**Directions for this task**
Copy each line of the data below in which the word "intros" can be found.

┄┄┄┄┄┄┄┄┄┄┄┄┄┄┄┄┄┄┄┄

(* ===== verification/VarType.v ===== *)
(** * Variable types

    [var_type.rs]: parsing and printing of the types of a [GET TYPE] response. *)

From S2P Require Import Prelude RustStr Numbers Errors.

Inductive VarType :=
  | ReadWrite
  | TEnum
  | TRange
  | TString (max_len : Z)
  | TNumber.

#[global] Instance VarType_eq_dec : EqDecision VarType.
Proof. solve_decision. Defined.

(** [usize] on the 64-bit targets the program is built for. *)
Definition usize_max : Z := u64_max.

Definition STR_START : str := lit "STRING:".

(** [FromStr]. *)
Definition VarType_from_str (s : str) : outcome VarTypeParseError VarType :=
  if bool_decide (s = []) then Err VarTypeEmpty
  else if bool_decide (s = lit "RW") then Ok ReadWrite
  else if bool_decide (s = lit "ENUM") then Ok TEnum
  else if bool_decide (s = lit "RANGE") then Ok TRange
  else if bool_decide (s = lit "NUMBER") then Ok TNumber
  else if (length STR_START <? length s) && starts_with STR_START s then
    let? text := or_panic (str_from s (length STR_START)) in
    match parse_unsigned usize_max text with
    | Some v => Ok (TString v)
    | None => Err VarTypeInvalidType
    end
  else Err VarTypeInvalidType.

(** [Display]. *)
Definition VarType_fmt (t : VarType) : str :=
  match t with
  | ReadWrite => lit "RW"
  | TEnum => lit "RW"
  | TRange => lit "RANGE"
  | TString max_len => STR_START ++ show_nat_Z max_len
  | TNumber => lit "NUMBER"
  end.

(** The type's name in the protocol. *)
Definition VarType_wire (t : VarType) : str :=
  match t with TEnum => lit "ENUM" | t => VarType_fmt t end.

Definition VarType_wf (t : VarType) : Prop :=
  match t with TString n => (0 <= n <= usize_max)%Z | _ => True end.

(** ** Lemmas *)

Lemma starts_with_app p s : starts_with p (p ++ s) = true.
Proof. apply starts_with_iff. by exists s. Qed.

Lemma str_start_split s : starts_with STR_START s = true ->
  exists r, s = STR_START ++ r /\ drop (length STR_START) s = r.
Proof. intros (r & ->)%starts_with_iff. exists r. split; [done|]. by rewrite drop_app_length. Qed.

Lemma VarType_from_wire t : VarType_wf t -> VarType_from_str (VarType_wire t) = Ok t.
Proof.
  destruct t as [| | |n|]; try reflexivity. intros Hn. simpl in Hn.
  unfold VarType_from_str, VarType_wire, VarType_fmt.
  destruct (show_nat_Z_spec n) as (ds & E & Hne & Hd & _); [lia|].
  assert (str_from (STR_START ++ show_nat_Z n) (length STR_START) = Some (show_nat_Z n)) as Hs.
  { unfold str_from. rewrite is_char_boundary_drop; [by rewrite drop_app_length| |].
    - rewrite length_app. lia.
    - intros a r Ed. rewrite drop_app_length, E in Ed. subst ds. rewrite Ed in Hd. simpl in Hd. bool_to_prop.
      by apply is_ascii_not_cont, digit_is_ascii. }
  repeat (rewrite bool_decide_eq_false_2 by done).
  rewrite starts_with_app, Hs, (proj2 (Nat.ltb_lt _ _)).
  - simpl. rewrite show_nat_parse_unsigned; [done|]. unfold usize_max in *. lia.
  - rewrite length_app, E. destruct ds; [done|]. simpl. lia.
Qed.

Lemma VarType_from_str_safe s :
  utf8_valid s = true -> VarType_from_str s <> Panicked /\ VarType_from_str s <> OutOfFuel.
Proof.
  intros Hv. unfold VarType_from_str. repeat (case_bool_decide; [done|]).
  destruct (_ && _) eqn:E; [|done]. bool_to_prop. destruct (str_start_split s) as (r & -> & Hr); [done|].
  unfold str_from. rewrite is_char_boundary_valid.
  - simpl. by destruct (parse_unsigned _ _).
  - rewrite length_app. lia.
  - rewrite Hr. by simpl in Hv.
Qed.

(** ** Properties *)

(** Types are parsed back from their protocol names, every length that fits
    a [usize] included; parsing valid text never panics; and [Display] prints
    the protocol name of every type except [Enum], for which it prints [RW]. *)
Lemma var_type_roundtrip (t : VarType) (Ht : VarType_wf t) :
  VarType_from_str (VarType_wire t) = Ok t /\
  (forall s, utf8_valid s = true ->
     VarType_from_str s <> Panicked /\ VarType_from_str s <> OutOfFuel) /\
  (VarType_fmt t = VarType_wire t <-> t <> TEnum) /\
  VarType_from_str (VarType_fmt TEnum) = Ok ReadWrite.
Proof.
  split_and!; [by apply VarType_from_wire|apply VarType_from_str_safe| |reflexivity].
  destruct t; split; done.
Qed.

Lemma var_type_roundtrip_witness : VarType_from_str (lit "STRING:64") = Ok (TString 64).
Proof. refine (proj1 (var_type_roundtrip (TString 64) _)). split; discriminate. Defined.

┄┄┄┄┄┄┄┄┄┄┄┄┄┄┄┄┄┄┄┄

**Task response**
Proof. intros (r & ->)%starts_with_iff. exists r. split; [done|]. by rewrite drop_app_length. Qed.
  destruct t as [| | |n|]; try reflexivity. intros Hn. simpl in Hn.
    - intros a r Ed. rewrite drop_app_length, E in Ed. subst ds. rewrite Ed in Hd. simpl in Hd. bool_to_prop.
  intros Hv. unfold VarType_from_str. repeat (case_bool_decide; [done|]).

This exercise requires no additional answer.